● What is expected: Look through the data below, and copy each line that carries the word "Type".

● Supplied data:
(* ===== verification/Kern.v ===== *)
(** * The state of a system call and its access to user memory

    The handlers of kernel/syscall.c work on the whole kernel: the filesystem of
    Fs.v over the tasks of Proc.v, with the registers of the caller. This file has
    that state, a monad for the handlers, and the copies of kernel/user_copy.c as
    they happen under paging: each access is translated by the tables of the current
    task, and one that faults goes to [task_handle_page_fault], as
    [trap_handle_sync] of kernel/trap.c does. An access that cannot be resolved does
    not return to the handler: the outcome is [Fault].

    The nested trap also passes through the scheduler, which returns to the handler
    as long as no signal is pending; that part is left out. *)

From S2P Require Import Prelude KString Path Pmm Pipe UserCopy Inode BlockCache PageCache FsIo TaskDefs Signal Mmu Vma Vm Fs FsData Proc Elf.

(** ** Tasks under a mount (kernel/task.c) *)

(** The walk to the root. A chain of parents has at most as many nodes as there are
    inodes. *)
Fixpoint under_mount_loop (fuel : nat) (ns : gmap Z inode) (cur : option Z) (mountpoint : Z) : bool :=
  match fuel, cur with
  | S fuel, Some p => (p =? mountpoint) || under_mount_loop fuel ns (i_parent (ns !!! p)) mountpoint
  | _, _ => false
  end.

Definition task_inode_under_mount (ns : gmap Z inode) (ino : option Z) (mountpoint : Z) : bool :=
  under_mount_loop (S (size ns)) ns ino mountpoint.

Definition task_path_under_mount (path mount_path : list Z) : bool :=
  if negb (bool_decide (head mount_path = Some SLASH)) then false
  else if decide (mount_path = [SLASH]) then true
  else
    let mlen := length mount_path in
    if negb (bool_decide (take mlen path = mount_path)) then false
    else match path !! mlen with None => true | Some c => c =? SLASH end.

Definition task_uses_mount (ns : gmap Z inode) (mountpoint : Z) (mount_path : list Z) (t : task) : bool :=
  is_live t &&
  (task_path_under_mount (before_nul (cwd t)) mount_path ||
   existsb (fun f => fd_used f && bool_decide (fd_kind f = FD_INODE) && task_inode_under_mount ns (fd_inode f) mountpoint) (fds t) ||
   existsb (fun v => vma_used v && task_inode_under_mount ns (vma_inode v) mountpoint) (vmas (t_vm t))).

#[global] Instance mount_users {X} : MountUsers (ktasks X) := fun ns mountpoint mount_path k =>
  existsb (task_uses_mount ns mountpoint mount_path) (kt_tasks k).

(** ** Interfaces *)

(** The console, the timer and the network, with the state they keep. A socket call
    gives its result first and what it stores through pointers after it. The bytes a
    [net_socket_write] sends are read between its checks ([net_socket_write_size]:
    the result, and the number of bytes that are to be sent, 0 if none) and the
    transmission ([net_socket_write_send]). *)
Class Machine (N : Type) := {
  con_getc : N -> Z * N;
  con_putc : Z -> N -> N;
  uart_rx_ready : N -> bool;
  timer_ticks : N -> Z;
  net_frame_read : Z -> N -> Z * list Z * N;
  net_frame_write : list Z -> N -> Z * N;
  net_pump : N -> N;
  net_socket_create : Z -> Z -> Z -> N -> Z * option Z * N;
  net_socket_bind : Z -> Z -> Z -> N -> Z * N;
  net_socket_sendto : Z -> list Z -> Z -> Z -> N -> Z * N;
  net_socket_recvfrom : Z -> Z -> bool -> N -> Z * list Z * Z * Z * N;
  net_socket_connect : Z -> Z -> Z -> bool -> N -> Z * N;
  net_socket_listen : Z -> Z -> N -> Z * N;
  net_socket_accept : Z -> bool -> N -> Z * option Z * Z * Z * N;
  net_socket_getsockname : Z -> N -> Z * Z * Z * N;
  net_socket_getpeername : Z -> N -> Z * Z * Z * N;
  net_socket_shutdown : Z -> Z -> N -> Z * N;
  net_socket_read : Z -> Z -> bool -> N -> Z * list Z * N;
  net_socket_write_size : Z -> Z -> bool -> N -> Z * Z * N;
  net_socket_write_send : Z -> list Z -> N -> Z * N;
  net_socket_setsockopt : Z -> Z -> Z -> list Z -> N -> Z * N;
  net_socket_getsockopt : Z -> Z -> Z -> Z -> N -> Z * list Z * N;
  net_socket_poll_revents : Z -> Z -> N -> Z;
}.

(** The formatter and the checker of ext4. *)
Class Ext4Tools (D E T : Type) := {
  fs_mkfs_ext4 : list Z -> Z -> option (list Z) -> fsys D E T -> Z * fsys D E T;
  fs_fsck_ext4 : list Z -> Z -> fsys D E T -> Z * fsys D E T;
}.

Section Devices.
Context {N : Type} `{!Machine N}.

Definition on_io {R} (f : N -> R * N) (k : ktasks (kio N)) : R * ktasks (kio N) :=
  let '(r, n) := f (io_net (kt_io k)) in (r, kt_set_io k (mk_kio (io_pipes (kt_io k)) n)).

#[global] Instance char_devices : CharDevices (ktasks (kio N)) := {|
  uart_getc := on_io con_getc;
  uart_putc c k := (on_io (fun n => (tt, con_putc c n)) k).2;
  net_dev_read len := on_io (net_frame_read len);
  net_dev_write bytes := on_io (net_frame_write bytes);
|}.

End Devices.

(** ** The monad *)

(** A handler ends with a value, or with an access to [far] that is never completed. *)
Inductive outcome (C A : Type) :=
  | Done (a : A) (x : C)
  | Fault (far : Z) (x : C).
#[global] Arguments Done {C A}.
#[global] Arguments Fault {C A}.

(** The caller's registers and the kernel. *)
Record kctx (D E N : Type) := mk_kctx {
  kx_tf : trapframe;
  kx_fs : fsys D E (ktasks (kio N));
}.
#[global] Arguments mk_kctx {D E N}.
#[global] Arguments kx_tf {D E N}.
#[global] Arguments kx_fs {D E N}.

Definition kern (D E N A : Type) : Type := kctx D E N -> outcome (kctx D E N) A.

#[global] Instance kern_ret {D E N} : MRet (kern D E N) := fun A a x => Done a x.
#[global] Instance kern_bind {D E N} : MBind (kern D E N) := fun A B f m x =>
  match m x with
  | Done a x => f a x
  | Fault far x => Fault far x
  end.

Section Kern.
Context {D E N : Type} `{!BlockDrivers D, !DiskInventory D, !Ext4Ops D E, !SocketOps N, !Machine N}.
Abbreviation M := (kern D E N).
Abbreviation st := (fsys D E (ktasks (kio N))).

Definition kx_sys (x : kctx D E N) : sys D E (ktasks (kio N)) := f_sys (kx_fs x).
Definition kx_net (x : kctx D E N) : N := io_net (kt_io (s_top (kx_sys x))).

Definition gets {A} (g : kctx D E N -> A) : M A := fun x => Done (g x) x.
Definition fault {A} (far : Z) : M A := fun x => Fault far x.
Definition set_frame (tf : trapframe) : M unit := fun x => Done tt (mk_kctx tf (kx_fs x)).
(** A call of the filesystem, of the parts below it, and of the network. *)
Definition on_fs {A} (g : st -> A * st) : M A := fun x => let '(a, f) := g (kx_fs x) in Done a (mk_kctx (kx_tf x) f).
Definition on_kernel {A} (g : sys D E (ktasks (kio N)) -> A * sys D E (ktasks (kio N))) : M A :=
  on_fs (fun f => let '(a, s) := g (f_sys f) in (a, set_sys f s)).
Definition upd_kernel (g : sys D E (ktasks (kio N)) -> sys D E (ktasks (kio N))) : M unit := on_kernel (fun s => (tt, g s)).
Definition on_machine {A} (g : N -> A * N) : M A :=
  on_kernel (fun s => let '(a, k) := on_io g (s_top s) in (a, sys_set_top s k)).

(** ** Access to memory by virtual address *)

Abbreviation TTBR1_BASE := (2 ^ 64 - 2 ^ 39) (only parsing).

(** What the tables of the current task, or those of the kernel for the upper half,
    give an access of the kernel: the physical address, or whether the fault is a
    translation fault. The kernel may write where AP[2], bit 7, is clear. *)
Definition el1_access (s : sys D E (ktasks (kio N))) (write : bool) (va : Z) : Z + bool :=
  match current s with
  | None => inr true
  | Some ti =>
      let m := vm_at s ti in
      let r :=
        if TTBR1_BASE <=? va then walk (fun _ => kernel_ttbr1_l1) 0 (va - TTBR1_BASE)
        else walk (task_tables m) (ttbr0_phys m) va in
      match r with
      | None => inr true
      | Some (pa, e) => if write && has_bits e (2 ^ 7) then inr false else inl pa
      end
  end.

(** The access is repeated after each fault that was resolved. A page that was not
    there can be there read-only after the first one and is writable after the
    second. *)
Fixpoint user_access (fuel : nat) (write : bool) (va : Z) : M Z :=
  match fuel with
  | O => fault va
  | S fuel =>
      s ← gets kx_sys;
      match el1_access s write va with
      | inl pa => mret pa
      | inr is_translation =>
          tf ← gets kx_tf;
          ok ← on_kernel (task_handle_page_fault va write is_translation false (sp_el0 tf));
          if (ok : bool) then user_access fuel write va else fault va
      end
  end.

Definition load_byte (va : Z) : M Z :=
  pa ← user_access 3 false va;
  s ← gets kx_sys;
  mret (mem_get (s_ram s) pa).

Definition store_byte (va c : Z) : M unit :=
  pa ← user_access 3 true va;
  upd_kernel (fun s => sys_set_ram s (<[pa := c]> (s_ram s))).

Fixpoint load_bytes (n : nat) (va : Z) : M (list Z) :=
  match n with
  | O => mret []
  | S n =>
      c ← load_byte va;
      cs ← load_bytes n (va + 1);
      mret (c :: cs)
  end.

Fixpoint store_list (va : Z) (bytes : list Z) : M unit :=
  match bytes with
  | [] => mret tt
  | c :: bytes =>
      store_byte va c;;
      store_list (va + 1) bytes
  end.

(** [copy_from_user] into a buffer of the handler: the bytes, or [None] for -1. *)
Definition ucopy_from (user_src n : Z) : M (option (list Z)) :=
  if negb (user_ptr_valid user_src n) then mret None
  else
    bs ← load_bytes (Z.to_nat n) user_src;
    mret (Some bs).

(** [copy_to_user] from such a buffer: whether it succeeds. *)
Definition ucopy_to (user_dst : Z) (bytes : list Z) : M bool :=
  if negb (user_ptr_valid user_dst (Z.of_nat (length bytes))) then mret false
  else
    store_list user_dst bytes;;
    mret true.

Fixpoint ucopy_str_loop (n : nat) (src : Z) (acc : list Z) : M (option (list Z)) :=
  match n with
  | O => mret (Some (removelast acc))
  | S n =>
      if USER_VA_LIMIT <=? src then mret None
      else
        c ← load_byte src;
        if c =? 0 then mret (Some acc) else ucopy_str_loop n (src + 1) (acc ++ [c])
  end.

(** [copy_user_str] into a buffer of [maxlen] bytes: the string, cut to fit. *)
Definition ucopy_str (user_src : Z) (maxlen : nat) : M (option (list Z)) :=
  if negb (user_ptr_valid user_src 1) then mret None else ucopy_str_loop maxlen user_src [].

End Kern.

● Exercise solution:
Class Machine (N : Type) := {
Class Ext4Tools (D E T : Type) := {
Context {N : Type} `{!Machine N}.
Inductive outcome (C A : Type) :=
Record kctx (D E N : Type) := mk_kctx {
Definition kern (D E N A : Type) : Type := kctx D E N -> outcome (kctx D E N) A.
Context {D E N : Type} `{!BlockDrivers D, !DiskInventory D, !Ext4Ops D E, !SocketOps N, !Machine N}.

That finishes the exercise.